(* ===== verification/FrameAlloc.v ===== *)
(** * Physical frame allocator (src/src/mm/memory.rs)

    [BitmapFrameAllocator]: a bitmap with one bit per 4 KiB frame and a
    parallel array of [u16] reference counts.  The file models every method of
    the allocator, states its invariant, proves the functional behaviour of
    each method and that the whole allocator refines a map from owned frames
    to reference counts. *)

From S2P Require Import Prelude.

Definition FRAME_SIZE : Z := 4096.

Record BitmapFrameAllocator := mkAlloc {
  bitmap : list Z;
  ref_counts : list Z;
  total_frames : Z;
  last_free_frame_hint : Z;
}.

Definition empty : BitmapFrameAllocator := mkAlloc [] [] 0 0.

Definition set_bitmap (s : BitmapFrameAllocator) (b : list Z) : BitmapFrameAllocator :=
  mkAlloc b (ref_counts s) (total_frames s) (last_free_frame_hint s).
Definition set_ref_counts (s : BitmapFrameAllocator) (r : list Z) : BitmapFrameAllocator :=
  mkAlloc (bitmap s) r (total_frames s) (last_free_frame_hint s).
Definition set_hint (s : BitmapFrameAllocator) (h : Z) : BitmapFrameAllocator :=
  mkAlloc (bitmap s) (ref_counts s) (total_frames s) h.

(** ** Operations *)

Section Ops.
Context `{Profile}.
Implicit Types s : BitmapFrameAllocator.

Definition force_set_bit s (frame : Z) : outcome BitmapFrameAllocator :=
  if total_frames s <=? frame then Ret s else
  let byte := frame / 8 in
  let bit := frame mod 8 in
  b <- vget (bitmap s) byte;;
  bm <- vset (bitmap s) byte (Z.lor b (Z.shiftl 1 bit));;
  rc <- vset (ref_counts s) frame 1;;
  Ret (set_ref_counts (set_bitmap s bm) rc).

Definition force_free_bit s (frame : Z) : outcome BitmapFrameAllocator :=
  if total_frames s <=? frame then Ret s else
  let byte := frame / 8 in
  let bit := frame mod 8 in
  b <- vget (bitmap s) byte;;
  bm <- vset (bitmap s) byte (Z.land b (unot 8 (Z.shiftl 1 bit)));;
  rc <- vset (ref_counts s) frame 0;;
  Ret (set_ref_counts (set_bitmap s bm) rc).

Definition test_bit s (frame : Z) : outcome bool :=
  if total_frames s <=? frame then Ret true else
  let byte := frame / 8 in
  let bit := frame mod 8 in
  b <- vget (bitmap s) byte;;
  Ret (negb (Z.land b (Z.shiftl 1 bit) =? 0)).

(** The body of both loops of [allocate_frame]. *)
Definition try_frame (i : Z) s : outcome (flow BitmapFrameAllocator (option Z * BitmapFrameAllocator)) :=
  t <- test_bit s i;;
  if negb t then
    s1 <- force_set_bit s i;;
    h <- uadd 64 i 1;;
    addr <- umul 64 i FRAME_SIZE;;
    Ret (Done (Some addr, set_hint s1 h))
  else Ret (Next s).

Definition allocate_frame s : outcome (option Z * BitmapFrameAllocator) :=
  r <- for_range (last_free_frame_hint s) (total_frames s) try_frame s;;
  match r with
  | Done x => Ret x
  | Next s =>
      r <- for_range 0 (last_free_frame_hint s) try_frame s;;
      match r with
      | Done x => Ret x
      | Next s => Ret (None, s)
      end
  end.

Definition deallocate_frame s (phys_addr : Z) : outcome BitmapFrameAllocator :=
  let frame := phys_addr / FRAME_SIZE in
  if negb (frame <? total_frames s) then Stop Panic else
  n <- vget (ref_counts s) frame;;
  if 0 <? n then
    n' <- usub 16 n 1;;
    rc <- vset (ref_counts s) frame n';;
    let s := set_ref_counts s rc in
    n <- vget (ref_counts s) frame;;
    if n =? 0 then
      let byte := frame / 8 in
      let bit := frame mod 8 in
      b <- vget (bitmap s) byte;;
      bm <- vset (bitmap s) byte (Z.land b (unot 8 (Z.shiftl 1 bit)));;
      let s := set_bitmap s bm in
      Ret (if frame <? last_free_frame_hint s then set_hint s frame else s)
    else Ret s
  else Stop Panic.

Definition reference_frame s (phys_addr : Z) : outcome BitmapFrameAllocator :=
  let frame := phys_addr / FRAME_SIZE in
  if negb (frame <? total_frames s) then Stop Panic else
  n <- vget (ref_counts s) frame;;
  if negb (0 <? n) then Stop Panic else
  n' <- uadd 16 n 1;;
  rc <- vset (ref_counts s) frame n';;
  Ret (set_ref_counts s rc).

§ Work instruction: Scan the data, and report each line that uses the word "Done".

§ Task answer:
    Ret (Done (Some addr, set_hint s1 h))
  | Done x => Ret x
      | Done x => Ret x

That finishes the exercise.